Strength of the Culture
You may consider calling this an "optional culture." Engagement will by definition be optional as it is not clear what exactly employees are engaging in. This is also likely the root cause of many performance and talent management issues. Consider spending some time looking more closely at what's working and what's not in terms of your culture and from there take steps to improve.
Your organization's culture is positive but is generally not a motivator for employees. It's something people feel they can opt-in too or is restricted to an "HR program." Most often this level of engagement with the culture means that it cannot be relied on when the going gets tough, but it does not hurt when the sea is calm. To improve the level of engagement in terms of culture, it requires intentional leadership to make it authentic and for it to become a motivator.
Your organization's culture is authentic and a motivator for your employees and leaders that positively impacts engagement. It inspires current employees to recommend your organization to friends who are like-minded and would add value. To maintain a culture of highly engaged people it requires intentional leadership to maintain it because they care for it and believe it is beneficial.
Impact of Leadership
Your leaders are likely contributing to active disengagement of their employees and masking the relative performance issues. While not necessarily to the extent of toxic, you likely never experience these leaders as a mechanism to improve performance. Consider an investment in leadership skills through training and development plans that will lead to a substantial improvement in engagement and performance.
Your leaders are generally liked and create a stable environment of average performance. For the most part they effectively maintain the status quo and average engagement. An investment in leadership skills at all levels is a potential source of competitive advantage.
Within your organization your leaders are the ones who unleash the potential of their employees to the benefit of the organization and motivate them to perform at an above average level. People feel cared for and generally do work they can excel at. For you it will be important to ensure that future leaders are identified and developed.
Contribution of Teams
More than likely teams at this level of engagement are this way because they are siloed and consist of individual contributors. The results produced are defined by an individual’s best efforts. By investing in teams, you will likely see an improvement in the quality of decisions, creativity, agility, and engagement.
You are like most organizations where teams are the norm and people participate as a necessity. People feel most comfortable in intact teams, while cross-functional teams can mean hit-or-miss results. It might be greatly beneficial to improve team skills among employees and leaders which will help motivate and equip employees to engage beyond individual contributions and also increase agility.
For individuals in your organization, the norm is to be more than just an individual contributor. Your employees and leaders are able to quickly form cross-functional teams to tackle problems and people eagerly participate. It likely took time and energy to get to this place, so to maintain this level of engagement you will want to provide training for new employees about how to succeed in this environment and that working as a team is a priority.
Value of the Individual
People are generally contributing the minimum possible level. To improve this area, you will want to focus on nurturing engagement, rather than overcoming disengagement. Through formal and informal formats, you need to ensure individuals feel valued, and are in a role that makes the best use of their strengths. To do this an investment in training, leadership involvement, and peer support may make all the difference to your organization's level of engagement.
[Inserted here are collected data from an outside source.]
Lemma build_failure_stops_run_witness :
  let w := world_of parsed_small (inr "/srv")
             (inl (FilesystemBuildError "disk full")) (inr tt) in
  let args := Samples.args_default "tree.txt" "." in
  let b := mkBuilder "/srv" false false in
  (selected_build_tree w args = inr (small_tree, "project")
   /\ outcome (resolve_base_path w args) = inr "/srv"
   /\ FilesystemBuilder_init w "/srv" (dry_run args) (verbose args) = inr b
   /\ FilesystemBuilder_build w b small_tree
        (should_skip_root args "/srv" "project")
      = inl (FilesystemBuildError "disk full"))
  /\ outcome (main w args) = inr 1%Z
  /\ last (trace (main w args)) EvCwd = EvStderr "❌ Error: disk full"
  /\ ~ In EvPrintSummary (trace (main w args))
  /\ ~ In (EvStdout success_message) (trace (main w args)).
Proof.
  split; [repeat split|].
  exact (build_failure_stops_run
           (world_of parsed_small (inr "/srv")
              (inl (FilesystemBuildError "disk full")) (inr tt))
           (Samples.args_default "tree.txt" ".")
           small_tree "project" "/srv" (mkBuilder "/srv" false false)
           "disk full" eq_refl eq_refl eq_refl eq_refl).
Defined.

(** X12: when the selected parser raises, whatever the exception, no other
    collaborator is called: neither [Path.cwd] nor the builder. *)
Theorem parser_failure_stops_run (w : World) (args : Args) (e : PyExc) :
  selected_build_tree w args = inl e ->
  filter is_collaborator (trace (main w args)) = [selected_call args].
Proof.
  rewrite main_by_stages. unfold stages_of_run. intros ->.
  destruct e; cbn [handle trace outcome fst snd];
    by_flags args; rewrite <- ?app_assoc; reflexivity.
Qed.

Lemma parser_failure_stops_run_witness :
  let w := world_of (inl KeyboardInterrupt) (inr "/srv") (inr tt) (inr tt) in
  let args := Samples.args_default "tree.txt" "." in
  selected_build_tree w args = inl KeyboardInterrupt
  /\ filter is_collaborator (trace (main w args))
     = [EvTreeBuildTree "tree.txt"].
Proof.
  split; [reflexivity|].
  exact (parser_failure_stops_run
           (world_of (inl KeyboardInterrupt) (inr "/srv") (inr tt) (inr tt))
           (Samples.args_default "tree.txt" ".") KeyboardInterrupt eq_refl).
Defined.

(** X13: a tree file that is not found: the run prints the error to stderr
    right after the parser call and returns 1. *)
Theorem missing_tree_file (w : World) (args : Args) (msg : string) :
  selected_build_tree w args = inl (FileNotFoundError msg) ->
  outcome (main w args) = inr 1%Z
  /\ trace (main w args)
     = trace (parse w args) ++ [EvStderr ("❌ Error: " ++ msg)].
Proof.
  rewrite main_by_stages, parse_trace_events. unfold stages_of_run.
  intros ->. split; reflexivity.
Qed.

Lemma missing_tree_file_witness :
  let w := world_of (inl (FileNotFoundError "absent.txt")) (inr "/srv")
             (inr tt) (inr tt) in
  let args := Samples.args_default "absent.txt" "." in
  selected_build_tree w args = inl (FileNotFoundError "absent.txt")
  /\ outcome (main w args) = inr 1%Z
  /\ trace (main w args)
     = [EvTreeBuildTree "absent.txt"; EvStderr "❌ Error: absent.txt"].
Proof.
  split; [reflexivity|].
  exact (missing_tree_file
           (world_of (inl (FileNotFoundError "absent.txt")) (inr "/srv")
              (inr tt) (inr tt))
           (Samples.args_default "absent.txt" ".") "absent.txt" eq_refl).
Defined.

(** X14: [main] prints the progress line of the parser exactly in the
    verbose runs of the text format, whether the parser returns or
    raises: the JSON format has no such line. *)
Theorem parsing_line_iff (w : World) (args : Args) :
  existsb is_parsing_line (trace (main w args))
  = negb (Format_is_json (format args)) && verbose args.
Proof.
  by_stages w args; try destruct e; cbn [handle trace outcome fst snd];
    by_flags args; rewrite <- ?app_assoc; reflexivity.
Qed.

End DriverRuns.

(* ===================================================================== *)
(** * The skip decision and the shape of the base path *)
(* ===================================================================== *)

Section DriverPaths.
Import Cli CliRun.

Lemma split_not_nil (c : ascii) (s : string) : split c s <> [].
Proof.
  destruct s as [|x s]; cbn [split]; [discriminate|].
  destruct (Ascii.eqb x c); [discriminate|].
  destruct (split c s); discriminate.
Qed.

Lemma split_without (c : ascii) (x : string) :
  has_char c x = false -> split c x = [x].
Proof.
  induction x as [|y x IH]; [reflexivity|].
  cbn [has_char split]. intros H. apply orb_false_iff in H as [Hy Hx].
  rewrite Hy, (IH Hx). reflexivity.
Qed.

Lemma split_app_sep (c : ascii) (a b : string) :
  split c (a ++ String c b) = split c a ++ split c b.
Proof.
  induction a as [|x a IH].
  - cbn [append split]. rewrite Ascii.eqb_refl. reflexivity.
  - cbn [append split]. rewrite IH.
    destruct (Ascii.eqb x c); [reflexivity|].
    destruct (split c a) as [|p ps] eqn:Hs; [|reflexivity].
    exfalso. exact (split_not_nil c a Hs).
Qed.

Lemma split_pieces (c : ascii) (s : string) :
  forall p, In p (split c s) -> has_char c p = false.
Proof.
  induction s as [|x s IH]; cbn [split].
  - intros p [<- | []]. reflexivity.
  - destruct (Ascii.eqb x c) eqn:Hx.
    + intros p [<- | Hp]; [reflexivity | exact (IH p Hp)].
    + destruct (split c s) as [|q qs].
      * intros p [<- | []]. cbn [has_char]. rewrite Hx. reflexivity.
      * intros p [<- | Hp].
        -- cbn [has_char]. rewrite Hx. apply IH. left. reflexivity.
        -- apply IH. right. exact Hp.
Qed.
Individual contributions are generally managed to standard, though there may be indifference to over-achievement. Consider the leadership training you currently have in place. Are your leaders being trained to identifying strengths in individuals, esteeming others, and empowerment? Improving these areas has the potential to improve engagement results.
Individual contributions are strength-based and employees have the necessary clarity they need to excel in their role. This is a feedback rich environment where the feedback provided is seen as a gift. Celebrations are also the norm as they provide an opportunity to share wins, inspire, and encourage others. Consider investing in the existing strengths of employees through training and development, and also in leaders who may need to be taught how to reinforce strengths in individuals.